Your goal - Using the listing below, copy exactly the lines from the one containing "is_terminal (fst (loop a)) = true ->" to the one containing "- rewrite <- Hafter.", both lines included, and no others.
** Opening Data listing block **
(** C4. After the feedback sequence of any terminal outcome, reached from
    any earlier history of passes, [loop()] has returned with both
    indicators deasserted, the buzzer silent and the display cleared; that
    board is all the next pass starts from, and what the digit buffer held
    on entry never influences a pass. *)
Theorem terminal_returns_to_idle_C4 (hist : list Attempt) (a : Attempt) :
  is_terminal (fst (loop a)) = true ->
  let before := replay power_on (execution hist) in
  let after := replay before (snd (loop a)) in
  red after = false /\ green after = false
  /\ buzzer after = None /\ display after = []
  /\ replay power_on (execution (hist ++ [a])) = after
  /\ forall g, loop (set_garbage g a) = loop a.
Proof.
  intros Hterm before after.
  pose proof (execution_leds_off hist) as Hoff. fold before in Hoff.
  destruct (loop_shape a) as (quiet & Htr & Hq).
  assert (Hmid : leds_off (replay before quiet)).
  { destruct Hoff as [Hr Hg]. destruct (replay_quiet quiet before Hq) as [Hr' Hg'].
    split; congruence. }
  destruct (feedback_final (fst (loop a)) _ Hmid) as ([Hr Hg] & Hfin).
  destruct (Hfin Hterm) as [Hz Hd].
  assert (Hafter : after = replay (replay before quiet) (feedback (fst (loop a))))
    by (unfold after; rewrite Htr at 1; apply replay_app).
  rewrite Hafter. repeat split; try assumption.
  - rewrite <- Hafter. unfold after, before, execution.
    rewrite flat_map_app. cbn [flat_map]. rewrite app_nil_r, app_assoc.
    apply replay_app.
  - intros g. apply loop_garbage.
Qed.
** Closing Data listing block **
Solution below -
  is_terminal (fst (loop a)) = true ->
  let before := replay power_on (execution hist) in
  let after := replay before (snd (loop a)) in
  red after = false /\ green after = false
  /\ buzzer after = None /\ display after = []
  /\ replay power_on (execution (hist ++ [a])) = after
  /\ forall g, loop (set_garbage g a) = loop a.
Proof.
  intros Hterm before after.
  pose proof (execution_leds_off hist) as Hoff. fold before in Hoff.
  destruct (loop_shape a) as (quiet & Htr & Hq).
  assert (Hmid : leds_off (replay before quiet)).
  { destruct Hoff as [Hr Hg]. destruct (replay_quiet quiet before Hq) as [Hr' Hg'].
    split; congruence. }
  destruct (feedback_final (fst (loop a)) _ Hmid) as ([Hr Hg] & Hfin).
  destruct (Hfin Hterm) as [Hz Hd].
  assert (Hafter : after = replay (replay before quiet) (feedback (fst (loop a))))
    by (unfold after; rewrite Htr at 1; apply replay_app).
  rewrite Hafter. repeat split; try assumption.
  - rewrite <- Hafter. unfold after, before, execution.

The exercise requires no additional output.